Python wide_to_long – Unpivot a Pandas DataFrame

Pandas Wide To Long

In this article let us try to understand the Python wide_to_long() function of the Pandas package. The Pandas package is an excellent tool for working on massive datasets which complex values and statistical tables. This package is free to use and open source, hence is favored by data scientists and data analysts. Pandas stand for “Panel Data” as well as “Python Data Analysis“.

Working with large datasets is not an easy job, to make efficient use of the data one needs to reshape the data in a convenient way. The function discussed in this article is one of the easy ways to unpivot a DataFrame from wide format to long format.
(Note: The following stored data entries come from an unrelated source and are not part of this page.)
(** For a folder name without quote or backslash, the query of
    [find_folder] asks for the folders of that name under the root, trash
    apart. *)
Lemma matches_folder_query key f :
  query_safe key = true →
  matches (folder_query key) f = is_folder_named key f.
Proof.
  intros Hk. unfold matches. rewrite parse_folder_query by done.
  unfold is_folder_named. cbn [forallb term_holds]. rewrite andb_true_r, !andb_assoc.
  f_equal. by destruct (f_trashed f).
Qed.

Lemma found_file_safe folder_id n r :
  query_safe folder_id = true → query_safe n = true →
  found_file folder_id n r
  = first_id (filter (fun f => is_file_named folder_id n f) (drive r)).
Proof.
  intros HF Hn. unfold found_file. f_equal. apply list_filter_iff.
  intros f. by rewrite matches_file_query.
Qed.

Lemma found_folder_safe key r :
  query_safe key = true →
  found_folder key r = first_id (filter (fun f => is_folder_named key f) (drive r)).
Proof.
  intros Hk. unfold found_folder. f_equal. apply list_filter_iff.
  intros f. by rewrite matches_folder_query.
Qed.
(** ** Further example programs *)

(** A Greeter service as the client and the server of the example
    directory use it: package [com.azure.greeter], operations [sayHello]
    (a request with a [name]) and [sayHelloFrom] (a request with a [name]
    and a [from]), each answered with a [message]. *)
Definition exGreeterModels : list ModelType :=
  [ {| model_name := "HelloRequest"; model_namespace := Some "greeter";
       model_properties := [exProperty 20 "name" (Model 2)];
       model_templateArguments := None |};
    {| model_name := "HelloReply"; model_namespace := Some "greeter";
       model_properties := [exProperty 21 "message" (Model 2)];
       model_templateArguments := None |};
    exString;
    exParameters [exProperty 24 "request" (Model 0)];
    {| model_name := "HelloFromRequest"; model_namespace := Some "greeter";
       model_properties :=
         [exProperty 22 "name" (Model 2); exProperty 23 "from" (Model 2)];
       model_templateArguments := None |};
    exParameters [exProperty 25 "request" (Model 4)] ].

Definition exGreeterInterface : InterfaceType :=
  {| interface_id := 0; interface_name := "Greeter";
     interface_operations :=
       [ {| operation_name := "sayHello"; operation_parameters := 3;
            operation_returnType := Model 1 |};
         {| operation_name := "sayHelloFrom"; operation_parameters := 5;
            operation_returnType := Model 1 |} ] |}.

Definition exGreeterNamespace : NamespaceType :=
  Build_NamespaceType 0 "greeter" [exGreeterInterface] [].

Definition exGreeter : Program :=
  {| models := exGreeterModels;
     packages := [(exGreeterNamespace, "com.azure.greeter")];
     services := {[0]};
     fieldIndices := {[20 := 1%Q; 21 := 1%Q; 22 := 1%Q; 23 := 2%Q]};
     isIntrinsic := fun t => match t with Model 2 => true | _ => false end;
     getIntrinsicModelName := fun _ => "string";
     diagnostics := [];
     isError := fun _ => true;
     noEmit := false |}.

(** The same graph before [@package] and before [@service]. *)
Definition exGreeterNoPackage : Program :=
  {| models := exGreeterModels;
     packages := [];
     services := {[0]};
     fieldIndices := fieldIndices exGreeter;
     isIntrinsic := isIntrinsic exGreeter;
     getIntrinsicModelName := getIntrinsicModelName exGreeter;
     diagnostics := [];
     isError := fun _ => true;
     noEmit := false |}.

Definition exGreeterNoService : Program :=
  {| models := exGreeterModels;
     packages := [(exGreeterNamespace, "com.azure.greeter")];
     services := ∅;
     fieldIndices := fieldIndices exGreeter;
     isIntrinsic := isIntrinsic exGreeter;
     getIntrinsicModelName := getIntrinsicModelName exGreeter;
     diagnostics := [];
     isError := fun _ => true;
     noEmit := false |}.

(** A state in which [Node] and [Peer] are visited already. *)
Definition exSeen : Lowering :=
  {| visitedTypes := {[0; 1]}; declarations := []; reported := [] |}.

(** * Properties *)

Local Set Warnings "-clear-no-such-hyp".

(** ** Running computations *)

Lemma bind_Some {A B : Type} (c : M A) (k : A -> M B) st b st2 :
  bind c k st = Some (b, st2) <->
  exists a st1, c st = Some (a, st1) /\ k a st1 = Some (b, st2).
Proof.
  unfold bind. split.
  - destruct (c st) as [[a st1]|] eqn:E; [|discriminate].
    intros H. exists a, st1. auto.
  - intros (a & st1 & -> & H). exact H.
Qed.

Lemma bind_run {A B : Type} (c : M A) (k : A -> M B) st a st1 :
  c st = Some (a, st1) -> bind c k st = k a st1.
Proof. unfold bind. intros ->. reflexivity. Qed.

(** [mapM] under an invariant of the state that each call preserves. *)
Lemma mapM_returns {A B : Type} (f : A -> M B) (I : Lowering -> Prop) xs :
  (forall x st, In x xs -> I st ->
     exists y st', f x st = Some (y, st') /\ I st') ->
  forall st, I st ->
    exists ys st', mapM f xs st = Some (ys, st') /\ I st'.
Proof.
  induction xs as [|x xs IH]; intros Hf st HI; simpl.
  - exists [], st. auto.
  - destruct (Hf x st (or_introl eq_refl) HI) as (y & st1 & E1 & HI1).
    destruct IH with (st := st1) as (ys & st2 & E2 & HI2); auto.
    { intros x' st' Hin. apply Hf. right. exact Hin. }
    exists (y :: ys), st2. split; [|exact HI2].
    rewrite (bind_run _ _ _ _ _ E1), (bind_run _ _ _ _ _ E2). reflexivity.
Qed.

Lemma visitType_visited program rec m st :
  m ∈ visitedTypes st -> visitType program rec m st = Some (tt, st).
Proof.
  intros H. unfold visitType. destruct (decide (m ∈ visitedTypes st)); [|tauto].
  reflexivity.
Qed.

Lemma visitType_fresh program rec m st :
  m ∉ visitedTypes st ->
  visitType program rec m st =
  (markVisited m ;;;
   message <- toMessage program rec m ;;
   push (Message message)) st.
Proof.
  intros H. unfold visitType. destruct (decide (m ∈ visitedTypes st)); [tauto|].
  reflexivity.
Qed.

(** ** Termination of [addType] *)

Lemma deref_outside program m :
  length (models program) <= m -> deref program m = emptyModel.
Proof. intros H. unfold deref. apply nth_overflow. exact H. Qed.

Lemma unvisited_mono program st st' :
  visitedTypes st ⊆ visitedTypes st' ->
  unvisited program st' <= unvisited program st.
Proof.
  intros H. unfold unvisited. apply subseteq_size. set_solver.
Qed.

Lemma unvisited_mark program m st st' :
  m < length (models program) -> m ∉ visitedTypes st ->
  {[m]} ∪ visitedTypes st ⊆ visitedTypes st' ->
  unvisited program st' < unvisited program st.
Proof.
  intros Hm Hnot H. unfold unvisited. apply subset_size.
  apply strict_spec_alt. split; [set_solver|].
  intros Heq. 
  assert (Hin : m ∈ (set_seq 0 (length (models program)) : gset nat) ∖ visitedTypes st).
  { apply elem_of_difference. split; [|exact Hnot].
    apply elem_of_set_seq. lia. }
  rewrite <- Heq in Hin. set_solver.
Qed.

Lemma unvisited_le program st : unvisited program st <= length (models program).
Proof.
  unfold unvisited.
  transitivity (size (set_seq 0 (length (models program)) : gset nat)).
  - apply subseteq_size. set_solver.
  - rewrite size_set_seq. lia.
Qed.

Lemma returns_bind {A B : Type} (c : M A) (k : A -> M B) st :
  returns c st ->
  (forall a st', c st = Some (a, st') ->
     visitedTypes st ⊆ visitedTypes st' -> returns (k a) st') ->
  returns (bind c k) st.
Proof.
  intros (a & st1 & E & Hsub) Hk.
  destruct (Hk a st1 E Hsub) as (b & st2 & E2 & Hsub2).
  exists b, st2. split; [|set_solver].
  rewrite (bind_run _ _ _ _ _ E). exact E2.
Qed.

Lemma returns_ext {A : Type} (c c' : M A) st :
  c st = c' st -> returns c' st -> returns c st.
Proof. unfold returns. intros ->. auto. Qed.
(** C1. A reply of type "sql" whose text, stripped of surrounding
    whitespace and trailing semicolons, does not start with "select" in any
    letter case: [gen_sql] stores the empty query and "Only SELECT
    allowed." as the last error, and [exec_sql] then returns without
    handing anything to the database. *)
Theorem non_select_never_reaches_execution
    (state : QAState) (sys : Sys) (sch raw text : string) (w : World) (obj : Dict.t) :
  QAState.schema state = Some sch ->
  llm (_sql_prompt (QAState.question state) sch
         (or_default (QAState.last_error state) EmptyString)) (world sys) = (raw, w) ->
  _parse_json raw = inr (VDict obj) ->
  Dict.get "type" obj = Some (VStr "sql") ->
  Dict.get "sql" obj = Some (VStr text) ->
  startswith "select" (lower (rstrip_chars ";" (strip text))) = false ->
  exists state' sys',
    gen_sql cfg state sys = (inr state', sys') /\
    QAState.sql state' = Some EmptyString /\
    QAState.last_error state' = Some "Only SELECT allowed." /\
    executed sys' = executed sys /\
    exec_sql state' sys' = (inr state', sys').
Proof.
  intros Hsch Hllm Hjson Hty Hsql Hsel.
  destruct (gen_sql_rejects cfg state sys sch raw text w obj Hsch Hllm Hjson Hty Hsql Hsel)
    as [state' [sys' [Hgen [Hq [He [_ Hex]]]]]].
  exists state', sys'. repeat split; try assumption.
  apply exec_sql_no_query_with_error with (e := "Only SELECT allowed.");
    [now right | assumption | discriminate].
Qed.


Lemma answer_of_failure (state : QAState) (sys : Sys) (e : string) :
  is_clarify state = false ->
  QAState.last_error state = Some e -> e <> EmptyString ->
  answer state sys =
    (let (ts, w) := time_ms (world sys) in
     (inr (QAState.set_trace
             (QAState.trace state ++
              [Event.make ts "answer" [("answer", VStr (failure_answer e))]])
             (QAState.set_answer (VStr (failure_answer e)) state)),
      with_world w sys)).
Proof.
  intros Hc He Hne. unfold answer. unfold is_clarify in Hc. rewrite Hc, He.
  apply String.eqb_neq in Hne. rewrite Hne. cbn [negb or_default]. run_monad.
  destruct (time_ms (world sys)) as [ts w]. reflexivity.
Qed.

Lemma answer_of_clarify (state : QAState) (sys : Sys) :
  is_clarify state = true ->
  answer state sys =
    (let (ts, w) := time_ms (world sys) in
     let text := or_default (QAState.clarification_question state)
                            (VStr "Can you clarify?") in
     (inr (QAState.set_trace
             (QAState.trace state ++ [Event.make ts "answer" [("answer", text)]])
             (QAState.set_answer text state)),
      with_world w sys)).
Proof.
  intros Hc. unfold answer. unfold is_clarify in Hc. rewrite Hc. run_monad.
  destruct (time_ms (world sys)) as [ts w]. reflexivity.
Qed.
(** * FetchRequestPaused: one-shot resolution of a paused Fetch request

    Shallow embedding of
    [packages/puppeteer-core/src/cdp/FetchRequestPaused.ts] and of the
    helpers it imports, followed by the properties of its three resolution
    operations [continue], [abort] and [respond].

    Conventions of the embedding.
    - A JavaScript string is a Rocq [string], one [ascii] per UTF-16 code
      unit; the texts covered are therefore those over U+0000..U+00FF.
    - A JavaScript number is given by an integer [Z] (status codes, byte
      lengths) and is the Number value of that integer, the nearest double;
      [NaN] and fractions are left out.
    - An optional field ([x?: T], [Partial<...>]) is an [option]; [None] is
      [undefined], and a command field that is [None] is absent on the wire.
    - A plain object used as a dictionary is the list of its own properties
      in creation order (module [Obj]), which is the order of [Object.keys]
      and of [for ... in] for names that are not array indices.  An
      assignment to [__proto__] creates no property.
    - The values of the caller's headers are those on which [String]
      completes: primitives and arrays of them.
    - An [async] method is its synchronous prefix up to the [await]
      ([Begun]) together with the code that runs when the awaited promise
      settles ([resume]). *)

From Stdlib Require Import List String Ascii Bool ZArith NArith Lia.
From Stdlib Require Import DecimalString.
Import ListNotations.
Local Open Scope string_scope.

(* ================================================================== *)
(** ** JavaScript values, truthiness and conversions                   *)
(* ================================================================== *)

Module JS.

(** The values a header entry of a response may hold
    ([string | string[] | unknown]), as far as [String] completes on them:
    primitives and arrays.  An object on which [String] throws would make
    [respond] throw inside its loop, after the flag is raised and before
    any send; no such value is in this type. *)
#[warnings="-register-all"]
Inductive Value : Type :=
| Undefined
| Null
| Bool (b : bool)
| Number (n : Z)
| Str (s : string)
| Array (items : list Value).

(** The decimal digits of an integer that is not negative. *)
Definition digits (x : Z) : string := NilZero.string_of_int (Z.to_int x).

(** The Number value of a positive integer: the double nearest to it, ties
    going to the even significand of 53 bits; [None] when that is
    [Infinity]. *)
Definition nearest_double (x : Z) : option Z :=
  let bits := (Z.log2 x + 1)%Z in
  if (bits <=? 53)%Z then Some x
  else
    let shift := (bits - 53)%Z in
    let q := Z.shiftr x shift in
    let r := (x - Z.shiftl q shift)%Z in
    let half := Z.shiftl 1 (shift - 1) in
    let q' :=
      if (r <? half)%Z then q
      else if (half <? r)%Z then (q + 1)%Z
      else if Z.even q then q else (q + 1)%Z in
    let y := Z.shiftl q' shift in
    if (y <? 2 ^ 1024)%Z then Some y else None.
Variable before : string -> string -> bool.
Hypothesis before_irrefl : forall x, before x x = false.
Hypothesis before_trans :
  forall x y z, before x y = true -> before y z = true -> before x z = true.
Hypothesis before_total :
  forall x y, before x y = false -> before y x = false -> x = y.

Local Abbreviation pick := (Spec.pick before).

Lemma before_asym (x y : string) : before x y = true -> before y x = false.
Proof.
  intros H. destruct (before y x) eqn:E; [|reflexivity].
  rewrite <- (before_irrefl x). symmetry. eauto.
Qed.

Lemma pick_comm (x y : string) : pick x y = pick y x.
Proof.
  unfold Spec.pick.
  destruct (before y x) eqn:Hyx.
  - now rewrite (before_asym _ _ Hyx).
  - destruct (before x y) eqn:Hxy; [reflexivity|]. now apply before_total.
Qed.

Lemma pick_swap (c x y : string) : pick (pick c x) y = pick (pick c y) x.
Proof.
  unfold Spec.pick.
  destruct (before x c) eqn:Hxc, (before y c) eqn:Hyc;
    rewrite ?Hxc, ?Hyc.
  - apply pick_comm.
  - destruct (before y x) eqn:Hyx.
    + rewrite (before_trans _ _ _ Hyx Hxc) in Hyc. discriminate.
    + reflexivity.
  - destruct (before x y) eqn:Hxy.
    + rewrite (before_trans _ _ _ Hxy Hyc) in Hxc. discriminate.
    + reflexivity.
  - reflexivity.
Qed.

Lemma fold_pick_perm (xs ys : list string) :
  Permutation xs ys ->
  forall c, fold_left pick xs c = fold_left pick ys c.
Proof.
  induction 1 as [|x xs ys _ IH|x y xs|xs ys zs _ IH1 _ IH2]; intros c; simpl.
  - reflexivity.
  - apply IH.
  - now rewrite pick_swap.
  - now rewrite IH1.
Qed.

(** The extreme string of a non-empty list does not depend on which
    of its elements comes first. *)
Lemma fold_pick_perm_cons (x y : string) (xs ys : list string) :
  Permutation (x :: xs) (y :: ys) ->
  fold_left pick xs x = fold_left pick ys y.
Proof.
  intros HP.
  destruct (string_dec x y) as [->|Hne].
  - apply fold_pick_perm. now apply Permutation_cons_inv in HP.
  - assert (Hin : In y xs).
    { assert (H : In y (x :: xs))
        by (apply (Permutation_in _ (Permutation_sym HP)); now left).
      destruct H as [E|H]; [congruence|exact H]. }
    destruct (in_split _ _ Hin) as (l1 & l2 & ->).
    assert (HP' : Permutation (x :: l1 ++ l2) ys).
    { apply (Permutation_cons_inv (a := y)).
      rewrite <- HP. rewrite perm_swap. apply perm_skip.
      apply Permutation_middle. }
    rewrite <- (fold_pick_perm _ _ HP' y). simpl.
    rewrite (fold_pick_perm (l1 ++ y :: l2) (y :: l1 ++ l2)
               (Permutation_sym (Permutation_middle _ _ _)) x).
    simpl. now rewrite pick_comm.
Qed.

End Pick.

(** ** The flow map of [getNamespaceFlowSummary] *)

Import Aggregator.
Let’s take a look and try to comprehend the use of this function, its syntax, and its implementation in Python programming language.

Why is Python wide_to_long() used?

In the simplest words wide_to_long() function of the Pandas package is used to convert the provided dataframe from ‘wide’ which is many columns format to ‘long’ which is many rows format. This function intends to locate one or more groups of columns with the formats A-suffix1, A-suffix2,…, and B-suffix1, B-suffix2,… with stubnames [‘A’, ‘B’]. In the resulting long format, you can add ‘j’ to designate what you wish to label this suffix (for instance, j=’year’).

These wide variables are considered to have ‘i’ as a unique identifier for each row (can be a single column name or a list of column names)

This function is very similar to the melt() function of the Pandas package, but it is hard-coded to “perform the right thing” in most situations.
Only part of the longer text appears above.